What the task requires
Within the records, find every line that includes the word "handed" and copy it.

*** Raw data ***

(** ** Saving the model *)

(** X12.  [save_inference_model] always saves the program loaded from
    the module's own pretrained directory, into [dirname].  With
    [combined=True] the two file names handed to the framework are never
    missing nor empty: a name the caller gives is kept, [None] and the
    empty string become ["__model__"] and ["__params__"].  With
    [combined=False] the names are handed on untouched, [None] included
    (lines 232-253). *)
Theorem save_inference_model_filenames (Program : Type)
  (load_inference_model : string -> result Program)
  (default_pretrained_model_path dirname : string)
  (model_filename params_filename : option string) (combined : bool)
  (call : SaveCall Program) :
  save_inference_model Program load_inference_model
    default_pretrained_model_path dirname model_filename params_filename
    combined = Ok call ->
  load_inference_model default_pretrained_model_path
    = Ok (save_main_program call) /\
  save_dirname call = dirname /\
  if combined
  then (exists m p,
           save_model_filename call = Some m /\ m <> EmptyString /\
           save_params_filename call = Some p /\ p <> EmptyString) /\
       (forall m, model_filename = Some m -> m <> EmptyString ->
                  save_model_filename call = Some m) /\
       (forall p, params_filename = Some p -> p <> EmptyString ->
                  save_params_filename call = Some p) /\
       (model_filename = None \/ model_filename = Some EmptyString ->
        save_model_filename call = Some "__model__") /\
       (params_filename = None \/ params_filename = Some EmptyString ->
        save_params_filename call = Some "__params__")
  else save_model_filename call = model_filename /\
       save_params_filename call = params_filename.
Proof.
  unfold save_inference_model. intros H.
  apply bindR_ok in H. destruct H as (program & Hload & H).
  injection H as <-. cbn [save_main_program save_dirname save_model_filename
                          save_params_filename].
  split; [exact Hload|]. split; [reflexivity|].
  destruct combined; [|split; reflexivity].
  assert (N : forall d name,
             d <> EmptyString ->
             (exists m, name_or d name = Some m /\ m <> EmptyString) /\
             (forall m, name = Some m -> m <> EmptyString ->
                        name_or d name = Some m) /\
             (name = None \/ name = Some EmptyString ->
              name_or d name = Some d)).
  { intros d [[|c r]|] Hd; cbn; repeat split; eauto.
    - intros m Hm Hne. injection Hm as <-. now elim Hne.
    - exists (String c r). split; [reflexivity | discriminate].
    - intros [H | H]; discriminate.
    - intros m Hm. discriminate. }
  destruct (N "__model__" model_filename) as ((m & Hm & Hmne) & Hmk & Hmd);
    [discriminate|].
  destruct (N "__params__" params_filename) as ((p & Hp & Hpne) & Hpk & Hpd);
    [discriminate|].
  repeat split; auto. exists m, p. auto.
Qed.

*** End of Raw data ***

Response box
    [combined=True] the two file names handed to the framework are never
    [combined=False] the names are handed on untouched, [None] included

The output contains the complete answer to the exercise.